5) She's an anxious, high-achieving type (although no MH issues) and it helps her to relax

She's happy to share the music with me - in fact, it's a way that we bond. She knows that although I may not like exactly that type of music, that isn't a barrier, because I do have a lot of time for talented young people being creative (i.e. not manufactured autotuned shite) and can see that the artists she's into are putting a lot of work and heart into what they do. You could see if any of the bands she's into have a gig coming up and maybe go together?

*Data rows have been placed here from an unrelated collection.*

Lemma existing_deposit t c p tok required e enc unit m sibs w r n tx ins outs :
  findTransferEscrowShard c p tok required = Ok (ShardExisting e enc unit m sibs) -> toLowerCase (trim tok) = tok -> map_wf (assets e) ->
  0 <= quantity e tok + n -> assembleSendPacketEscrowTx t m (Some e) w r None None (Some enc) (Some unit) tok n = Ok tx ->
  unit ∉ ["lovelace"; tok; host_nft_unit; tx_channelTokenUnit t; tx_packetPolicyId t] ->
  module_token ∉ ["lovelace"; tok; unit] -> completed [unit; module_token] tx ins outs ->
  (exists spend, classify (located e) outs = Some spend /\
    transition_ok (located e) spend ins outs (MkTransferEscrowDatum c p) (mint_total tx) n [(tok, n)] tok = true) /\
  escrowDenomTokenFromPacketDenom p = Ok tok.
Proof.
  intros Hf Hlow Hwf Hq Hasm Hunit Hmod (wallet & change & tops & _ & Htops & -> & Hfo)%completed_inv.
  rewrite !not_elem_of_cons in Hunit. destruct Hunit as (U1 & U2 & U3 & U4 & U5 & _).
  destruct (Hfo unit) as [_ Hcu]; [by left|]. destruct (existing_shard_state _ _ _ _ _ _ _ _ _ Hwf Hf) as (tok' & Ht & Hl & _ & Hs).
  rewrite Hlow in Hl. subst tok'. split; [|done]. apply existing_outputs in Hasm as [Hout Hmint]; [|done|].
  - rewrite Hout in Htops. apply Forall2_app_inv_l in Htops as (th & to & Hth & Hto & ->). apply Forall2_cons_inv_l in Hto as (o & to' & Ho & Hto & ->).
    apply Forall2_nil_inv_l in Hto as ->. rewrite <- app_assoc. cbn [app]. apply (shard_update_accepted e enc _ unit tok n); try done.
    + rewrite Hmint. unfold here. by rewrite decide_False by congruence.
    + apply Forall_app. split; [|done]. eapply tops_up_other; [done|exact Hth|by apply thread_outputs_nft].
  - change (escrow_delta_assets n tok (Some e) (Some unit)) with (out_assets (shard_output enc tok n (Some e) unit)).
    rewrite (shard_output_amount _ _ _ _ _ _ _ Hs). destruct (canonical_amounts _ _ _ (sh_assets _ _ _ _ _ Hs)) as [-> _].
    unfold here. by rewrite decide_False by congruence.
Qed.

Lemma missing_deposit `{STD : !Sha256Std} `{MOK : !ModuleCodecOk} t c p tok required enc unit m sibs md w r mr n tx ins outs :
  findTransferEscrowShard c p tok required = Ok (ShardMissing enc unit m sibs md) -> toLowerCase (trim tok) = tok -> 0 < n ->
  witness_ok (ShardMissing enc unit m sibs md) -> registration_binding (ShardMissing enc unit m sibs md) ->
  assembleSendPacketEscrowTx t m None w r (Some mr) (Some md) (Some enc) (Some unit) tok n = Ok tx ->
  holds_one (assets (tx_hostStateUtxo t)) host_nft_unit -> holds_one (assets (tx_channelUtxo t)) (tx_channelTokenUnit t) ->
  unit ∉ ["lovelace"; tok; host_nft_unit; tx_channelTokenUnit t; tx_packetPolicyId t] ->
  module_token ∉ ["lovelace"; tok; unit] -> module_token <> host_nft_unit -> module_token <> tx_channelTokenUnit t ->
  completed [unit; module_token] tx ins outs ->
  (exists spend, classify (located m) outs = Some spend /\
    transition_ok (located m) spend ins outs (MkTransferEscrowDatum c p) (mint_total tx) n [(tok, n)] tok = true) /\
  escrowDenomTokenFromPacketDenom p = Ok tok.
Proof.
  intros Hf Hlow Hn (Hst & Hpl) HQ Hasm Hh Hc Hunit Hmod M4 M5 (wallet & change & tops & Hins & Htops & -> & Hfo)%completed_inv.
  rewrite !not_elem_of_cons in Hunit. destruct Hunit as (U1 & U2 & U3 & U4 & U5 & _).
  destruct (Hfo unit) as [Hwu Hcu]; [by left|]. destruct (Hfo module_token) as [_ Hcm]; [right; by left|].
  destruct (missing_shard_facts _ _ _ _ _ _ _ _ _ Hf) as (tok' & Ht & Hl & Hu & Hdec & Haddr & Hm0). rewrite Hlow in Hl. subst tok'. split; [|done].
  apply missing_outputs in Hasm as (Hout & Hsp & Hue & Hmd & Hmint); [|done..]. rewrite Hout in Htops.
  pose proof (registration_changes_datum _ _ _ _ _ _ _ _ _ Hf HQ Hmd) as Hdat.
  apply Forall2_app_inv_l in Htops as (th & to & Hth & Hto & ->). apply Forall2_cons_inv_l in Hto as (mo & to' & Hmo & Hto & ->).
  apply Forall2_cons_inv_l in Hto as (o & to'' & Ho & Hto & ->). apply Forall2_nil_inv_l in Hto as ->. rewrite <- app_assoc. cbn [app].
  pose proof Hmod as Hml. rewrite not_elem_of_cons in Hml. destruct Hml as [Hml _].
  eapply (shard_creation_accepted m md enc _ unit tok n); try done.
  - rewrite Hmint. unfold here. by rewrite decide_False, decide_True by congruence.
  - apply Forall_app. split; [|done]. eapply tops_up_other; [done|exact Hth|by apply thread_outputs_nft].
  - apply Forall_app. split; [|done]. eapply tops_up_other; [done|exact Hth|by apply thread_outputs_nft].
  - rewrite Hins, Forall_app. split; [|done]. change ((fun ur => located ur.1) <$> spent tx) with (located ∘ fst <$> spent tx). rewrite list_fmap_compose, Hsp.
    repeat constructor; [by eapply holds_one_nft..|]. unfold has_nft. cbn [located out_assets]. by rewrite Hm0.
Qed.

(** C15 (refinement): escrow deposits.  Take a send of native tokens, the asset in
    canonical spelling, from the shard lookup through the record the send builder makes
    of it to the assembled transaction, with whatever Lucid adds.  The transfer
    validator's shutdown guard and value checks of the deposit pass exactly when the
    HostState spent is not shutting down (which the Gateway does not check).  An
    existing shard is spent and grows by exactly the amount; a missing one is created
    beside the module root, with its datum, one freshly minted shard token and the
    amount, while the root keeps its assets and its registry datum changes, as the
    validator requires of a first mint: unless SHA-256 collides on the inputs hashed for
    the registration, the datum the Gateway computed is a new one. *)
Theorem escrow_deposit_accepted `{STD : !Sha256Std} `{MOK : !ModuleCodecOk} t c p tok required l w r mr n sa ra ca tx ins outs :
  findTransferEscrowShard c p tok required = Ok l -> toLowerCase (trim tok) = tok -> 0 < n -> witness_ok l -> registration_binding l ->
  0 <= quantity (witness_utxo l) tok -> tx_app t = escrow_app_of l w r mr tok n sa ra ca -> assemble_packet SendOp t = Ok tx ->
  holds_one (assets (tx_hostStateUtxo t)) host_nft_unit -> holds_one (assets (tx_channelUtxo t)) (tx_channelTokenUnit t) ->
  let unit := shard_unit_of l in
  unit ∉ ["lovelace"; tok; host_nft_unit; tx_channelTokenUnit t; tx_packetPolicyId t] ->
  module_token ∉ ["lovelace"; tok; unit] -> module_token <> host_nft_unit -> module_token <> tx_channelTokenUnit t ->
  completed [unit; module_token] tx ins outs ->
  (exists spend, classify (located (witness_utxo l)) outs = Some spend /\
    forall host_state, native_send shardPolicyId host_state (located (witness_utxo l)) spend ins outs (MkTransferEscrowDatum c p)
      (mint_total tx) n tok = is_active (shutdown host_state)) /\
  hex_string_to_bytes (hex_decode_prefix p) ≫= extract_token_unit = Some tok.
Proof.
  intros Hf Hlow Hn Hwit HQ Hq Happ Hasm Hh Hc unit Hunit Hmod M4 M5 Hcomp. unfold assemble_packet in Hasm. rewrite Happ in Hasm.
  destruct (tx_verifyProof t); destruct l as [e enc unit0 m sibs|enc unit0 m sibs md]; try done; cbn [escrow_app_of witness_utxo] in *; subst unit.
  - destruct (existing_deposit t c p tok required e enc unit0 m sibs w r n tx ins outs) as [(spend & H1 & H3) H2]; try done; [lia|].
    split; [|by apply token_agrees]. exists spend. split; [exact H1|]. intros host. unfold native_send. by rewrite H3, andb_true_r.
  - destruct (missing_deposit t c p tok required enc unit0 m sibs md w r mr n tx ins outs) as [(spend & H1 & H3) H2]; try done.
    split; [|by apply token_agrees]. exists spend. split; [exact H1|]. intros host. unfold native_send. by rewrite H3, andb_true_r.
Qed.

Even if it was angry music thatd be fine too

WallaceWindsock Mon 26-Aug-13 17:48:48

This is COMPLETELY normal teen behaviour. Let her have the space through music. She will naturally want to pull away from family life as much as possible as she is trying to assert her independence. Far better she seeks that independence via music than drinking, skipping school, challenging you on every rule etc. if she's been self harming then I would actually encourage the music. If that gives her an outlet and she finds release and expression through it then that's fantastic. Honestly as PP said, let her have this.

Give her time, you'll get her back. And she'll appreciate you letting her deal with it in her own way.

DuchessFanny Mon 26-Aug-13 17:47:06

Sounds very familiar .. My teen DS pretty much constantly has his earphones on, but when I look back I used to too ( except in those days it was a bulky cassette player that went through batteries at speed ) I grew out of it, my DS will and so will your DD, I'd let it go if its helping her through a difficult time hormonally.

OrangeLily Mon 26-Aug-13 17:46:04

This was me! She'll be fine. It's not like she's listening to loads of angry stuff.

livinginwonderland Mon 26-Aug-13 17:43:58

I don't know any teenager that WASN'T like this.

CockyFox Mon 26-Aug-13 17:42:33

I don't have a teen but as one I was constantly listening to music and ignoring my parents as much as possible. It is par for the course isn't it?

CajaDeLaMemoria Mon 26-Aug-13 17:40:26

Honestly, let her have this.

I was the same as a teen. As I got older, I stopped needing to listen to it all the time, but I can still listen to it to calm me down instantly now. I'd be concerned if she was listening to a lot of angry or violent music, but it sounds like a good mix, and it may well be helping her to deal with her emotions and calm down without self-harming.

I can see that it might be annoying, but I'd go with it for a while. Presuming she is still talking to friends etc and has not cut herself off from the world completely, this is a pretty standard development step.

JessLouise Mon 26-Aug-13 17:39:55

She's having counselling for sh, it's not so much a problem by a nuisance, we haven't spoken to her in days!

cocolepew Mon 26-Aug-13 17:38:12

My 15 yo DD is the same. So was I.
I have to admit I don't see it as a problem.

Nagoo Mon 26-Aug-13 17:37:41

Is this not just the way? I used to escape into music. As long as you are there when she wants to talk?

I was like that, including the self harm, and it honestly helped. Is she getting any help for the self harm?